— PROBLEM TO WORK ON —
Return the run of lines below that opens with the line containing "r = Z.of_nat k" and closes with the line containing "cbn [app] in", keeping each one exact.

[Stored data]
◇ ◇ ◇ ◇
(** The budget test, as the code has it.  The budget is tested only
    before a path is started.  The call processes the first [k] paths, whole, where [k]
    is the first index at which the commands accumulated so far number
    [N] or more (or all the paths); the result is what the unbounded
    generator gives on these [k] paths, so it can exceed [N]; when paths
    are left over the result has at least [N] commands; and the number
    of skipped paths reported is the total minus [k], never negative. *)
Theorem budget_tested_between_paths (self : Parser) (area : DrawingArea)
        (z_draw z_up fd fu : Q) (N : Z) :
  let r := convert_to_drawing_commands self area z_draw z_up fd fu N in
  let zd := z_draw_of area z_draw in
  let gen := generate_all area (mapping self area) zd (zd + z_up) fd fu in
  let total := length (paths self) in
  exists k : nat,
    (k <= total)%nat
    /\ path_count r = Z.of_nat k
    /\ commands r = gen (firstn k (paths self))
    /\ (forall j, (j < k)%nat ->
          (Z.of_nat (length (gen (firstn j (paths self)))) < N)%Z)
    /\ ((k < total)%nat -> (N <= Z.of_nat (length (commands r)))%Z)
    /\ (forall s, skipped r = Some s ->
          s = (Z.of_nat total - path_count r)%Z /\ (0 <= s)%Z).
Proof.
  intros r zd gen total.
  destruct (paths self) as [|p ps] eqn:Hp.
  - exists 0%nat. subst r. unfold convert_to_drawing_commands.
    rewrite Hp. cbn. repeat split; try lia; discriminate.
  - pose proof (paths_loop_spec area (mapping self area) zd (zd + z_up) fd fu
                  (Z.of_nat (length (p :: ps))) N (p :: ps) [] eq_refl)
      as H.
    destruct H as (k & Hk & Hc & Hg & Hlt & Hmore & Hnone).
    { intros j Hj. inversion Hj. }
    assert (Hr : r = paths_loop area (mapping self area) zd (zd + z_up) fd fu
                       (Z.of_nat (length (p :: ps))) N (p :: ps) [] 0).
    { subst r. unfold convert_to_drawing_commands. rewrite Hp. reflexivity. }
    cbn [app] in *. change (generate_all area (mapping self area) zd
                              (zd + z_up) fd fu []) with (@nil Command) in *.
    change (Z.of_nat (length (@nil Path))) with 0%Z in *.
    rewrite <- Hr in *.
    exists k. subst total. repeat split; auto.
    + intros Hk'. apply Hmore. exact Hk'.
    + rewrite Hc. destruct (Nat.eq_dec k (length (p :: ps))) as [E|E].
      * rewrite (Hnone E) in H. discriminate.
      * assert (Hk' : (k < length (p :: ps))%nat) by lia.
        destruct (Hmore Hk') as [_ Hs]. rewrite Hs in H.
        congruence.
    + destruct (Nat.eq_dec k (length (p :: ps))) as [E|E].
      * rewrite (Hnone E) in H. discriminate.
      * assert (Hk' : (k < length (p :: ps))%nat) by lia.
        destruct (Hmore Hk') as [_ Hs]. rewrite Hs in H.
        assert (Heq : s = (Z.of_nat (length (p :: ps)) - Z.of_nat k)%Z)
          by congruence.
        rewrite Heq. lia.
Qed.

(** ** What one stroke produces *)

Section strokes.
Variable area : DrawingArea.
Variable m : Mapping.
Variables zd zu fd fu : Q.

Let step := segment_step area m zd zu fd fu.
Let mv := move_cmd zu fu.
Let dr := draw_cmd zd fd.
Local Abbreviation kept := (SVGPathParser.kept area m).
Local Abbreviation touch_down := (SVGPathParser.touch_down zd zu fd fu).
Local Abbreviation draws_inside := (SVGPathParser.draws_inside area).

Lemma lines_fold (path : Path) : forall cmds first_point,
  forallb line_only path = true ->
  fold_left step path (cmds, first_point)
  = (cmds ++ (if first_point then touch_down (kept path)
              else map dr (kept path)),
     first_point && no_points (kept path)).
Proof.
  induction path as [|seg path IH]; intros cmds fp Hl.
  - destruct fp; cbn; rewrite app_nil_r; reflexivity.
  - cbn [forallb] in Hl. apply andb_true_iff in Hl. destruct Hl as [Hs Hl].
    cbn [fold_left].
    assert (Hstep : step (cmds, fp) seg
                    = line_to area m zd zu fd fu (line_end seg) (cmds, fp)).
    { destruct seg; try discriminate; reflexivity. }
    rewrite Hstep. unfold SVGPathParser.kept. cbn [map filter].
    fold (kept path).
    unfold line_to.
    destruct (_is_in_bounds _ _ area); cbn [negb].
    + destruct fp.
      * rewrite IH by exact Hl. cbn [touch_down no_points andb].
        rewrite <- app_assoc. reflexivity.
      * rewrite IH by exact Hl. cbn [andb map].
        rewrite <- app_assoc. reflexivity.
    + apply IH. exact Hl.
Qed.

(** A stroke made of lines only: the pen touches down on the first point
    that lies in the drawing area. *)
Lemma line_stroke_touches_down (cmds : list Command) (path : Path) :
  forallb line_only path = true ->
  path_step area m zd zu fd fu cmds path
  = lift zu fu (cmds ++ touch_down (kept path)).
Proof.
  intros Hl. unfold path_step. fold step. rewrite lines_fold by exact Hl.
  reflexivity.
Qed.

(** A stroke that opens with a [Move] segment, as parsed paths do: one
    move to the point of the segment, tested against nothing, and then
    only draws. *)
Lemma move_stroke_only_draws (cmds : list Command) (e : Pt) (path : Path) :
  forallb line_only path = true ->
  path_step area m zd zu fd fu cmds (Move e :: path)
  = lift zu fu (cmds ++ mv (transform m e) :: map dr (kept path)).
Proof.
  intros Hl. unfold path_step. fold step. cbn [fold_left].
  change (step (cmds, true) (Move e))
    with (cmds ++ [mv (transform m e)], false).
  rewrite lines_fold by exact Hl. cbn [fst].
  rewrite <- app_assoc. reflexivity.
Qed.

Lemma draws_inside_app (a b : list Command) :
  draws_inside a -> draws_inside b -> draws_inside (a ++ b).
Proof. intros Ha Hb. apply Forall_app. split; assumption. Qed.

Lemma step_straight_inside (seg : Segment) (st : LoopState) :
  straight seg = true -> draws_inside (fst st) ->
  draws_inside (fst (step st seg)).
Proof.
  intros Hs Hin. destruct st as [cmds fp].
  assert (Hline : forall e,
             draws_inside (fst (line_to area m zd zu fd fu e (cmds, fp)))).
  { intros e. unfold line_to.
    destruct (_is_in_bounds _ _ area) eqn:Eb; cbn [negb]; [|exact Hin].
    destruct fp; cbn [fst]; apply draws_inside_app; try exact Hin;
      repeat constructor; cbn; try discriminate; intros _; exact Eb. }
  destruct seg; try discriminate; cbn [step segment_step].
  - apply draws_inside_app; [exact Hin|]. repeat constructor. discriminate.
  - apply Hline.
  - apply Hline.
Qed.

Lemma lift_inside (cmds : list Command) :
  draws_inside cmds -> draws_inside (lift zu fu cmds).
Proof.
  intros H. unfold lift. destruct cmds; [exact H|].
  apply draws_inside_app; [exact H|]. repeat constructor. discriminate.
Qed.

Lemma path_step_inside (cmds : list Command) (path : Path) :
  forallb straight path = true -> draws_inside cmds ->
  draws_inside (path_step area m zd zu fd fu cmds path).
Proof.
  intros Hs Hin. unfold path_step. apply lift_inside. fold step.
  change cmds with (fst (cmds, true)) in Hin.
  revert Hs Hin. generalize (cmds, true).
  induction path as [|seg path IH]; intros st Hs Hin; [exact Hin|].
  cbn [forallb] in Hs. apply andb_true_iff in Hs. destruct Hs as [Hseg Hs].
  cbn [fold_left]. apply IH; [exact Hs|].
  apply step_straight_inside; assumption.
Qed.

Lemma paths_loop_inside (total N : Z) (todo : list Path) : forall cmds pc,
  forallb (forallb straight) todo = true -> draws_inside cmds ->
  draws_inside (commands (paths_loop area m zd zu fd fu total N todo cmds pc)).
Proof.
  induction todo as [|path rest IH]; intros cmds pc Hs Hin; [exact Hin|].
  cbn [forallb] in Hs. apply andb_true_iff in Hs. destruct Hs as [Hp Hs].
  cbn [paths_loop]. destruct (Z.geb _ N); [exact Hin|].
  apply IH; [exact Hs|]. apply path_step_inside; assumption.
Qed.

End strokes.

(** Where the clipping does hold: when the paths have no curve, every
    draw the generator returns lies in the drawing area. *)
Lemma straight_paths_are_clipped (self : Parser) (area : DrawingArea)
      (z_draw z_up fd fu : Q) (N : Z) :
  forallb (forallb straight) (paths self) = true ->
  draws_inside area
    (commands (convert_to_drawing_commands self area z_draw z_up fd fu N)).
Proof.
  intros Hs. unfold convert_to_drawing_commands.
  destruct (paths self) as [|p ps] eqn:Hp; [constructor|].
  apply paths_loop_inside; [exact Hs | constructor].
Qed.
Definition schema_name (table_name : string) : string := capitalize table_name.

Definition singular_schema_name (table_name : string) : string :=
  let s := schema_name table_name in
  if endswith s "s" then drop_last s else s.

Definition new_schema_name (table_name : string) : string :=
  "Create" ++ singular_schema_name table_name.

Definition update_schema_name (table_name : string) : string :=
  "Update" ++ singular_schema_name table_name.

(** The update schema: the create schema's properties, nothing required. *)
Definition update_table_schema (new_table_schema : schema) : schema :=
  mkSchema (properties new_table_schema) [].

(** *** The document *)

Definition schema_ref (name : string) : value :=
  VDict [("$ref", VStr ("#/components/schemas/" ++ name))].

Definition response_ref (name : string) : value :=
  VDict [("$ref", VStr ("#/components/responses/" ++ name))].

Definition json_content (schema : value) : value :=
  VDict [("application/json", VDict [("schema", schema)])].

Definition info (table_name : string) : value :=
  let schema_name := schema_name table_name in
  VDict [
    ("title", VStr (schema_name ++ " Management API"));
    ("description", VStr ("Individual microservice API for managing " ++ table_name
       ++ " in the Seniorcare ecosystem. Provides comprehensive CRUD operations with intelligent search, filtering, and validation."));
    ("version", VStr "2.1.0");
    ("contact", VDict [
      ("name", VStr (schema_name ++ " API Support"));
      ("email", VStr (table_name ++ "-api@seniorcare.com"));
      ("url", VStr ("https://docs.seniorcare.com/apis/" ++ table_name))]);
    ("license", VDict [
      ("name", VStr "MIT");
      ("url", VStr "https://opensource.org/licenses/MIT")])].

Definition servers (table_name : string) : value :=
  VList [
    VDict [("url", VStr ("https://api.seniorcare.com/v1/" ++ table_name));
           ("description", VStr ("Production " ++ table_name ++ " service"))];
    VDict [("url", VStr ("https://staging-api.seniorcare.com/v1/" ++ table_name));
           ("description", VStr ("Staging " ++ table_name ++ " service"))];
    VDict [("url", VStr ("http://localhost:8080/v1/" ++ table_name));
           ("description", VStr ("Local development " ++ table_name ++ " service"))]].

Definition pagination_meta : value :=
  VDict [
    ("type", VStr "object");
    ("properties", VDict [
      ("page", VDict [("type", VStr "integer");
                      ("description", VStr "Current page number")]);
      ("limit", VDict [("type", VStr "integer");
                       ("description", VStr "Items per page")]);
      ("total", VDict [("type", VStr "integer");
                       ("description", VStr "Total number of items")]);
      ("pages", VDict [("type", VStr "integer");
                       ("description", VStr "Total number of pages")]);
      ("has_next", VDict [("type", VStr "boolean");
                          ("description", VStr "Whether there is a next page")]);
      ("has_prev", VDict [("type", VStr "boolean");
                          ("description", VStr "Whether there is a previous page")])]);
    ("required", VList [VStr "page"; VStr "limit"; VStr "total"; VStr "pages"])].

Definition error_property (example : string) : value :=
  VDict [("type", VStr "string"); ("example", VStr example)].

Definition validation_error : value :=
  VDict [
    ("description", VStr "Validation error with detailed field-level errors");
    ("content", json_content (VDict [
      ("type", VStr "object");
      ("properties", VDict [
        ("error", error_property "Validation failed");
        ("code", error_property "VALIDATION_ERROR");
        ("details", VDict [
          ("type", VStr "array");
          ("items", VDict [
            ("type", VStr "object");
            ("properties", VDict [
              ("field", VDict [("type", VStr "string")]);
              ("message", VDict [("type", VStr "string")]);
              ("code", VDict [("type", VStr "string")])])])])]);
      ("required", VList [VStr "error"; VStr "code"])]))].

Definition not_found (resource_name : string) : value :=
  VDict [
    ("description", VStr "Resource not found");
    ("content", json_content (VDict [
      ("type", VStr "object");
      ("properties", VDict [
        ("error", error_property (capitalize resource_name ++ " not found"));
        ("code", error_property "NOT_FOUND")]);
      ("required", VList [VStr "error"; VStr "code"])]))].

Definition conflict : value :=
  VDict [
    ("description", VStr "Resource conflict (duplicate, constraint violation)");
    ("content", json_content (VDict [
      ("type", VStr "object");
      ("properties", VDict [
        ("error", error_property "Resource already exists");
        ("code", error_property "CONFLICT")])]))].

(** [components.schemas]: built from a list of pairs whose first three keys
    are derived from the table name. *)
Definition component_schemas (table_name : string) (st : loop_state) : dict :=
  od_of_pairs [
    (schema_name table_name, schema_value (table_schema st));
    (new_schema_name table_name, schema_value (new_table_schema st));
    (update_schema_name table_name,
       schema_value (update_table_schema (new_table_schema st)));
    ("PaginationMeta", pagination_meta)].

Definition component_responses (table_name : string) : dict :=
  [("ValidationError", validation_error);
   ("NotFound", not_found (resource_singular table_name));
   ("Conflict", conflict)].

(** The collection GET; [parameters] is added only for a non-empty list. *)
Definition get_endpoint (table_name : string) (query_params : list value) : value :=
  let schema_name := schema_name table_name in
  let get_endpoint := [
    ("summary", VStr ("List all " ++ table_name));
    ("description", VStr ("Retrieve a paginated list of " ++ table_name
       ++ " with advanced filtering, search, and sorting capabilities"));
    ("operationId", VStr ("list" ++ schema_name));
    ("tags", VList [VStr (capitalize table_name)]);
    ("responses", VDict [
      ("200", VDict [
        ("description", VStr ("Successfully retrieved list of " ++ table_name));
        ("content", json_content (VDict [
          ("type", VStr "object");
          ("properties", VDict [
            ("data", VDict [("type", VStr "array");
                            ("items", schema_ref schema_name)]);
            ("meta", schema_ref "PaginationMeta")]);
          ("required", VList [VStr "data"; VStr "meta"])]))]);
      ("400", response_ref "ValidationError")])] in
  VDict (if truthy (VList query_params)
         then od_set "parameters" (VList query_params) get_endpoint
         else get_endpoint).

Definition post_endpoint (table_name : string) : value :=
  let schema_name := schema_name table_name in
  let resource_name := resource_singular table_name in
  VDict [
    ("summary", VStr ("Create new " ++ resource_name));
    ("description", VStr ("Create a new " ++ resource_name
       ++ " record with comprehensive validation"));
    ("operationId", VStr ("create" ++ singular_schema_name table_name));
    ("tags", VList [VStr (capitalize table_name)]);
    ("requestBody", VDict [
      ("required", VBool true);
      ("content", json_content (schema_ref (new_schema_name table_name)))]);
    ("responses", VDict [
      ("201", VDict [
        ("description", VStr (capitalize resource_name ++ " created successfully"));
        ("content", json_content (schema_ref schema_name))]);
      ("400", response_ref "ValidationError");
      ("409", response_ref "Conflict")])].

Definition collection_path (table_name : string) (query_params : list value) : value :=
  VDict [("get", get_endpoint table_name query_params);
         ("post", post_endpoint table_name)].

(** [[col[1].lower() for col in columns if col[0] == pk][0]] (line 610);
    indexing an empty list raises. *)
Definition pk_native_type (columns : list column) (pk : string) : result string :=
  match filter (fun c => col_name c =? pk) columns with
  | c :: _ => Ok (lower (col_type c))
  | [] => Raise "IndexError"
  end.

Definition pk_schema (native : string) : value :=
  let pk_type := if contains "int" native then "integer" else "string" in
  let pk_schema := [("type", VStr pk_type)] in
  VDict (if pk_type =? "integer"
         then od_set "minimum" (VInt 1) (od_set "format" (VStr "int64") pk_schema)
         else pk_schema).

Definition path_parameter (table_name pk : string) (pk_schema : value) : value :=
  VDict [("name", VStr pk);
         ("in", VStr "path");
         ("required", VBool true);
         ("schema", pk_schema);
         ("description", VStr ("The unique identifier of the "
                                 ++ resource_singular table_name))].

(** The item path [/{pk}] (lines 616-726). *)
Definition item_path (table_name pk : string) (pk_schema : value) : value :=
  let schema_name := schema_name table_name in
  let singular := singular_schema_name table_name in
  let resource_name := resource_singular table_name in
  let tags := VList [VStr (capitalize table_name)] in
  let parameters := VList [path_parameter table_name pk pk_schema] in
  VDict [
    ("get", VDict [
      ("summary", VStr ("Get " ++ resource_name ++ " by ID"));
      ("description", VStr ("Retrieve a specific " ++ resource_name ++ " by its identifier"));
      ("operationId", VStr ("get" ++ singular ++ "ById"));
      ("tags", tags);
      ("parameters", parameters);
      ("responses", VDict [
        ("200", VDict [
          ("description", VStr (capitalize resource_name ++ " found"));
          ("content", json_content (schema_ref schema_name))]);
        ("404", response_ref "NotFound")])]);
    ("put", VDict [
      ("summary", VStr ("Update " ++ resource_name ++ " (full replace)"));
      ("description", VStr ("Completely replace an existing " ++ resource_name ++ " with new data"));
      ("operationId", VStr ("update" ++ singular));
      ("tags", tags);
      ("parameters", parameters);
      ("requestBody", VDict [
        ("required", VBool true);
        ("content", json_content (schema_ref (new_schema_name table_name)))]);
      ("responses", VDict [
        ("200", VDict [
          ("description", VStr (capitalize resource_name ++ " updated successfully"));
          ("content", json_content (schema_ref schema_name))]);
        ("404", response_ref "NotFound");
        ("400", response_ref "ValidationError")])]);
    ("patch", VDict [
      ("summary", VStr ("Partially update " ++ resource_name));
      ("description", VStr ("Update specific fields of an existing " ++ resource_name));
      ("operationId", VStr ("patch" ++ singular));
      ("tags", tags);
      ("parameters", parameters);
      ("requestBody", VDict [
        ("required", VBool true);
        ("content", json_content (schema_ref (update_schema_name table_name)))]);
      ("responses", VDict [
        ("200", VDict [
          ("description", VStr (capitalize resource_name ++ " partially updated successfully"));
          ("content", json_content (schema_ref schema_name))]);
        ("404", response_ref "NotFound");
        ("400", response_ref "ValidationError")])]);
    ("delete", VDict [
      ("summary", VStr ("Delete " ++ resource_name));
      ("description", VStr ("Permanently delete a " ++ resource_name ++ " from the system"));
      ("operationId", VStr ("delete" ++ singular));
      ("tags", tags);
      ("parameters", parameters);
      ("responses", VDict [
        ("204", VDict [
          ("description", VStr (capitalize resource_name ++ " deleted successfully"))]);
        ("404", response_ref "NotFound")])])].

Definition item_key (pk : string) : string := "/{" ++ pk ++ "}".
◇ ◇ ◇ ◇
— RESPONSE FOR THIS EXERCISE —
    /\ path_count r = Z.of_nat k
    /\ commands r = gen (firstn k (paths self))
    /\ (forall j, (j < k)%nat ->
          (Z.of_nat (length (gen (firstn j (paths self)))) < N)%Z)
    /\ ((k < total)%nat -> (N <= Z.of_nat (length (commands r)))%Z)
    /\ (forall s, skipped r = Some s ->
          s = (Z.of_nat total - path_count r)%Z /\ (0 <= s)%Z).
Proof.
  intros r zd gen total.
  destruct (paths self) as [|p ps] eqn:Hp.
  - exists 0%nat. subst r. unfold convert_to_drawing_commands.
    rewrite Hp. cbn. repeat split; try lia; discriminate.
  - pose proof (paths_loop_spec area (mapping self area) zd (zd + z_up) fd fu
                  (Z.of_nat (length (p :: ps))) N (p :: ps) [] eq_refl)
      as H.
    destruct H as (k & Hk & Hc & Hg & Hlt & Hmore & Hnone).
    { intros j Hj. inversion Hj. }
    assert (Hr : r = paths_loop area (mapping self area) zd (zd + z_up) fd fu
                       (Z.of_nat (length (p :: ps))) N (p :: ps) [] 0).
    { subst r. unfold convert_to_drawing_commands. rewrite Hp. reflexivity. }
    cbn [app] in *. change (generate_all area (mapping self area) zd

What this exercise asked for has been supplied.